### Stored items
----------
(** The events and summary rows of the subjects of [P], and what is no event. *)
Record lake_agree (P : string -> bool) (w1 w2 : lake_world) : Prop := {
  la_now : lw_now w1 = lw_now w2;
  la_ready : lw_ready w1 = lw_ready w2;
  la_check : lw_check_fails w1 = lw_check_fails w2;
  la_rows : of_subjects P (lk_raw_events (lw_lake w1)) = of_subjects P (lk_raw_events (lw_lake w2));
  la_types : List.filter (fun r => P (tr_subject r)) <$> lk_raw_types (lw_lake w1) =
             List.filter (fun r => P (tr_subject r)) <$> lk_raw_types (lw_lake w2);
  la_fails op f : lk_fails (lw_lake w1) op f = lk_fails (lw_lake w2) op f;
  la_objects key : lk_objects (lw_lake w1) key = lk_objects (lw_lake w2) key;
}.

(** *** Filters *)

(** A filter that reaches subjects of [P] only. *)
Definition within (P : string -> bool) (f : RawFilter) : Prop :=
  forall s, subject_cond f s = true -> P s = true.

Lemma filter_of_subjects P (c : RawRow -> bool) l :
  (forall r, c r = true -> P (rr_subject r) = true) -> List.filter c l = List.filter c (of_subjects P l).
Proof.
  intros H. unfold of_subjects. rewrite list_filter_andb. apply List.filter_ext. intros r.
  specialize (H r). destruct (c r); [by rewrite H|by rewrite andb_false_r].
Qed.

(** What a statement over raw_events selects. *)
Lemma selected_agree P l1 l2 (c : RawRow -> bool) (v : bool) : of_subjects P l1 = of_subjects P l2 ->
  (forall r, c r = true -> P (rr_subject r) = true) ->
  List.filter (fun r => c r && (v || voidingClause l1 r)) l1 = List.filter (fun r => c r && (v || voidingClause l2 r)) l2.
Proof.
  intros H Hc.
  assert (Hx : forall l, List.filter (fun r => c r && (v || voidingClause l r)) l =
                         List.filter (fun r => c r && (v || voidingClause (of_subjects P l) r)) (of_subjects P l)).
  { intros l. rewrite (filter_of_subjects P) by (intros r [Hr _]%andb_true_iff; by apply Hc).
    apply filter_ext_in. intros r Hr. apply filter_In in Hr as [_ Hr]. by rewrite <- voidingClause_local. }
  rewrite (Hx l1), (Hx l2). by rewrite H.
Qed.

Lemma matching_rows_agree P l1 l2 f : of_subjects P l1 = of_subjects P l2 -> within P f ->
  matching_rows l1 f = matching_rows l2 f.
Proof.
  intros H Hf. unfold matching_rows. do 2 f_equal. apply (selected_agree P); [done|].
  intros r Hr. by apply Hf, whereClauseQ_subject.
Qed.

Lemma query_agree P w1 w2 f limit cols op : lake_agree P w1 w2 -> within P f ->
  default_window (lw_now w1) f = f ->
  queryLakeRawCols (lw_now w1) (lw_lake w1) f limit cols op =
  queryLakeRawCols (lw_now w2) (lw_lake w2) f limit cols op.
Proof.
  intros H Hf Hw. unfold queryLakeRawCols. rewrite <- (la_now _ _ _ H), Hw, (la_fails _ _ _ H).
  by rewrite (matching_rows_agree P _ _ f (la_rows _ _ _ H) Hf).
Qed.

(** The events a query returns match its condition on the subject. *)
Lemma query_subjects now lk f limit cols op evs :
  (forall r, columns (cols r) = columns r) -> default_window now f = f ->
  queryLakeRawCols now lk f limit cols op = Ok evs ->
  Forall (fun e => subject_cond f (ce_Subject (hd (se_Header e))) = true) evs.
Proof.
  intros Hc Hw. unfold queryLakeRawCols. rewrite Hw. destruct (lk_fails lk op f); [done|]. intros [= <-].
  apply Forall_forall. intros e (r & -> & Hr)%list_elem_of_fmap. rewrite scan_columns, Hc. cbn.
  apply subseteq_take in Hr. unfold matching_rows in Hr. rewrite order_by_perm in Hr.
  apply qualify_incl, elem_of_list_filter in Hr as [_ [Hr _]%andb_true_iff]. by apply whereClauseQ_subject.
Qed.

(** *** Searches *)

Definition names_subjects (l : list string) (f : RawFilter) : Prop := Subjects f = l /\ l <> [].

Lemma filter_names a l f : ao_Subject a = Some (mkStringFilter l [] []) -> l <> [] ->
  filterFromAdvanced (Some a) = Ok f -> names_subjects l f.
Proof.
  intros Ha Hl. unfold filterFromAdvanced. rewrite Ha. cbn [applyString sf_Or is_empty negb sf_In sf_NotIn result_bind].
  destruct (applyString (ao_Type a)); cbn [result_bind]; [|done].
  destruct (applyString (ao_Source a)); cbn [result_bind]; [|done].
  destruct (applyString (ao_Producer a)); cbn [result_bind]; [|done].
  destruct (applyString (ao_Id a)); cbn [result_bind]; [|done].
  destruct (applyString (ao_DataVersion a)); cbn [result_bind]; [|done].
  destruct (applyString (ao_Extras a)); cbn [result_bind]; [|done].
  destruct (applyTags (ao_Tags a)); cbn [result_bind]; [|done]. by intros [= <-].
Qed.

Lemma names_within P l f : names_subjects l f -> Forall (fun s => P s = true) l -> within P f.
Proof.
  intros [Hs Hl] HP s. unfold subject_cond. rewrite Hs. destruct l as [|x l]; [done|]. cbn [is_empty negb].
  unfold addIn. cbn [is_empty orb]. intros Hm%mem_true. rewrite Forall_forall in HP. by apply HP.
Qed.

Lemma names_window l f now : names_subjects l f -> default_window now f = f.
Proof.
  intros [Hs Hl]. unfold default_window. rewrite Hs. destruct l; [done|]. cbn [is_empty].
  by rewrite !andb_false_r.
Qed.

Lemma names_newest l f : names_subjects l f -> names_subjects l (newest_first f).
Proof. done. Qed.

(** The options of a scoped search, as a filter. *)
Lemma scoped_filter P o f : scoped_advanced P o -> filterFromAdvanced o = Ok f ->
  exists l, names_subjects l f /\ Forall (fun s => P s = true) l.
Proof.
  intros (a & l & -> & Ha & Hl & HP) Hf. exists l. split; [by eapply filter_names|done].
Qed.

Lemma scoped_toAdvanced P o : scoped_search P o -> scoped_advanced P (toAdvanced o).
Proof.
  intros (a & s & -> & Hs & HP). eexists _, [s]. split; [done|]. cbn. rewrite Hs. cbn.
  split_and!; [done..|]. by constructor.
Qed.

Lemma list_agree P w1 w2 n o : lake_agree P w1 w2 -> scoped_advanced P o ->
  ListIndexesAdvanced (lw_now w1) (lw_lake w1) n o = ListIndexesAdvanced (lw_now w2) (lw_lake w2) n o.
Proof.
  intros H Ho. unfold ListIndexesAdvanced. destruct (filterFromAdvanced o) as [f|] eqn:Ef; [|done]. cbn [result_bind].
  destruct (scoped_filter P o f Ho Ef) as (l & Hn & HP).
  by rewrite (query_agree P w1 w2) by (done || by eapply names_within || by eapply names_window).
Qed.

Lemma latest_agree P w1 w2 o : lake_agree P w1 w2 -> scoped_advanced P o ->
  GetLatestIndexAdvanced (lw_now w1) (lw_lake w1) o = GetLatestIndexAdvanced (lw_now w2) (lw_lake w2) o.
Proof.
  intros H Ho. unfold GetLatestIndexAdvanced. destruct (filterFromAdvanced o) as [f|] eqn:Ef; [|done]. cbn [result_bind].
  destruct (scoped_filter P o f Ho Ef) as (l & Hn%names_newest & HP).
  by rewrite (query_agree P w1 w2) by (done || by eapply names_within || by eapply names_window).
Qed.

Lemma index_columns_columns r : columns (index_columns r) = columns r.
Proof. done. Qed.

Lemma search_subjects P now lk f limit op l evs : names_subjects l f -> Forall (fun s => P s = true) l ->
  queryLakeRawCols now lk f limit index_columns op = Ok evs ->
  Forall (fun ix => P (index_subject ix) = true) (map toIndex evs).
Proof.
  intros Hn HP Hq. apply query_subjects in Hq; [|exact index_columns_columns|by eapply names_window].
  rewrite Forall_fmap. eapply Forall_impl; [exact Hq|]. intros e. by apply (names_within P l f Hn HP).
Qed.

Lemma list_scoped P w n o ixs : scoped_advanced P o ->
  ListIndexesAdvanced (lw_now w) (lw_lake w) n o = Ok ixs -> Forall (fun ix => P (index_subject ix) = true) ixs.
Proof.
  intros Ho. unfold ListIndexesAdvanced. destruct (filterFromAdvanced o) as [f|] eqn:Ef; [|done]. cbn [result_bind].
  destruct (scoped_filter P o f Ho Ef) as (l & Hn & HP).
  destruct (queryLakeRawCols _ _ _ _ _ _) as [evs|] eqn:Eq; [|done]. intros [= <-]. by eapply search_subjects.
Qed.

Lemma latest_scoped P w o ix : scoped_advanced P o ->
  GetLatestIndexAdvanced (lw_now w) (lw_lake w) o = Ok ix -> P (index_subject ix) = true.
Proof.
  intros Ho. unfold GetLatestIndexAdvanced. destruct (filterFromAdvanced o) as [f|] eqn:Ef; [|done]. cbn [result_bind].
  destruct (scoped_filter P o f Ho Ef) as (l & Hn%names_newest & HP).
  destruct (queryLakeRawCols _ _ _ _ _ _) as [evs|] eqn:Eq; [|done]. destruct evs as [|ev evs]; [done|]. intros [= <-].
  assert (Hall : Forall (fun ix => P (index_subject ix) = true) (map toIndex (ev :: evs))) by by eapply search_subjects.
  by inversion Hall.
Qed.

(** *** Lookups by index *)

Lemma by_id_within P s ids : P s = true -> s <> ""%string -> within P (by_id_filter s ids).
Proof.
  intros HP Hs q. unfold subject_cond, by_id_filter. cbn [Subjects Subject is_empty negb].
  apply String.eqb_neq in Hs. rewrite Hs. cbn [negb]. by intros ->%String.eqb_eq.
Qed.

Lemma by_id_window s ids now : s <> ""%string -> default_window now (by_id_filter s ids) = by_id_filter s ids.
Proof.
  intros Hs%String.eqb_neq. unfold default_window, by_id_filter. cbn [After Before IDs Subject Subjects].
  by rewrite Hs, andb_false_r.
Qed.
----------
### Task
Reproduce the lines of the entries above from the one with "Lemma index_columns_columns r" to the one with "Lemma latest_scoped P", both included, exactly and without any other line.

### Result of the exercise
Lemma index_columns_columns r : columns (index_columns r) = columns r.
Proof. done. Qed.

Lemma search_subjects P now lk f limit op l evs : names_subjects l f -> Forall (fun s => P s = true) l ->
  queryLakeRawCols now lk f limit index_columns op = Ok evs ->
  Forall (fun ix => P (index_subject ix) = true) (map toIndex evs).
Proof.
  intros Hn HP Hq. apply query_subjects in Hq; [|exact index_columns_columns|by eapply names_window].
  rewrite Forall_fmap. eapply Forall_impl; [exact Hq|]. intros e. by apply (names_within P l f Hn HP).
Qed.

Lemma list_scoped P w n o ixs : scoped_advanced P o ->
  ListIndexesAdvanced (lw_now w) (lw_lake w) n o = Ok ixs -> Forall (fun ix => P (index_subject ix) = true) ixs.
Proof.
  intros Ho. unfold ListIndexesAdvanced. destruct (filterFromAdvanced o) as [f|] eqn:Ef; [|done]. cbn [result_bind].
  destruct (scoped_filter P o f Ho Ef) as (l & Hn & HP).
  destruct (queryLakeRawCols _ _ _ _ _ _) as [evs|] eqn:Eq; [|done]. intros [= <-]. by eapply search_subjects.
Qed.

Lemma latest_scoped P w o ix : scoped_advanced P o ->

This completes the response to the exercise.